Unlike past global economic crises, the current collapse is drastic, immediate, and not limited in time. By comparison, even after the 9/11 attacks, the flight market was hit, and so was the demand for oil. Back then, the effect was short-term. The current crisis, as mentioned, presents a completely different picture.
In stark contrast to the cut in demand, world oil supply has not dropped at all. The main reason is that many oil producers consider not only the price they will receive for producing a barrel of oil, but also the cost of halting operations. In many outdated oil fields which are operated by water pressure, stopping the oil pump means permanently closing the field and stopping oil production. Therefore, many oil producers prefer to continue to flood the market, no matter the cost.
The last factor that must be added to the equation is oil storage capacity. In a reality where oil is outstripping demand, someone needs to store the oil for the day demand rises. Because the storage capacity is limited, the price of oil is pushed further down, even into the negative realm. This is an almost imaginary situation, which is expected to change, yet may affect the entire field for a long time. And while no one can know where the market is headed, many experts estimate that the low price level ($ 10-40 a barrel) might be here to stay.
A dramatic change
While a low price level is very bad news for oil producers, it is great news for the planet and for the renewable energy sector.
Traditionally, renewable energy was considered a secondary investment option relative to its older brother, the oil and gas sector, since traditional areas of energy were considered a much more lucrative investment. While there is an element of risk (as only a small percentage of search licenses lead to finding oil deposits and a successful project), in any case of success, the return on investment (ROI) is tremendous, much higher than for investments in (almost) any other sector, including renewable energy.
That is no longer the case. At a low oil price (even if not as extreme as it is today), the ROI in oil will be much lower than before, and will no longer justify the high risk in the dynamic and ever-changing market. With high-risk levels and limited return on investment, the oil sector is no longer as magical as before, and more particularly, it is no longer better than investing in renewable energy projects. Clean energy companies present much lower risk investment opportunities with a stable and solid ROI.
These have led to a dramatic change in the energy market: the renewable energy sector is not only offering a greener, more sustainable, and responsible investment option, but also a more economically viable one.
A new, green reality
Global crises do not create reality, but accelerate social and economic processes that have already begun. This is also the case in the energy market. The “exchange of power” between the traditional oil and gas to renewable energy has been on the table for a long time, yet nobody could tell when and where this change will happen.

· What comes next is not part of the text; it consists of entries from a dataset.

(** A transaction that no pool takes among those of the legacy pool. *)
Definition ex_blob : Transaction :=
  MkTx (TBlob (BlobTx.mk 1 0 1 100 21000 7 0 [] [] 1 [] None 0 0 0)) 9 0 0.

Lemma add_answers_witness :
  map (split_of ex_subs) [Toy.tx 1 0; ex_blob; Toy.tx 2 1] = [Some 0%nat; None; Some 0%nat] ∧
  ∃ errs p', TxPool.Add [Toy.tx 1 0; ex_blob; Toy.tx 2 1] true ex_stack = (Ok errs, p') ∧ stack_ok p' ∧ length errs = 3%nat ∧
    errs !! 1%nat = Some (Some ErrTxTypeNotSupported).
Proof.
  split; [vm_compute; reflexivity|].
  destruct (add_answers [Toy.tx 1 0; ex_blob; Toy.tx 2 1] true ex_stack ex_stack_ok) as (sets & errs & p' & _ & Hrun & Hok & Hlen & Hnone & _).
  { intros t Ht%list_elem_of_In Hs _. destruct Ht as [<-|[<-|[<-|[]]]]; [by left| |by right; left].
    exfalso. assert (Hb : split_of (subpools ex_stack) ex_blob = None) by (vm_compute; reflexivity). rewrite Hb in Hs. by destruct Hs. }
  exists errs, p'. split; [exact Hrun|]. split; [exact Hok|split; [exact Hlen|]]. apply (Hnone 1%nat ex_blob); vm_compute; reflexivity.
Defined.

Lemma legacy_pool_keeps_contract_witness :
  @PoolLaws (LegacyPool map_state) (legacy_SubPool Toy.chain 0) (legacy_promise DefaultConfig Config.mainnet_like Toy.U).
Proof. apply legacy_pool_keeps_contract; [apply universe_ok|apply config_fine|apply chain_fine]. Defined.
End Witnesses.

Now, the global crisis and oil prices crush are accelerating the trend and moving it a few steps forward. The post-crisis economic reality will not be the same as we knew; in the energy field, we are expecting a revolution and a new world order. The green energy sector will not only be able to survive the crisis but emerge from it as a winner, and present investors with a more sustainable, responsible, ethical, and profitable investment opportunity.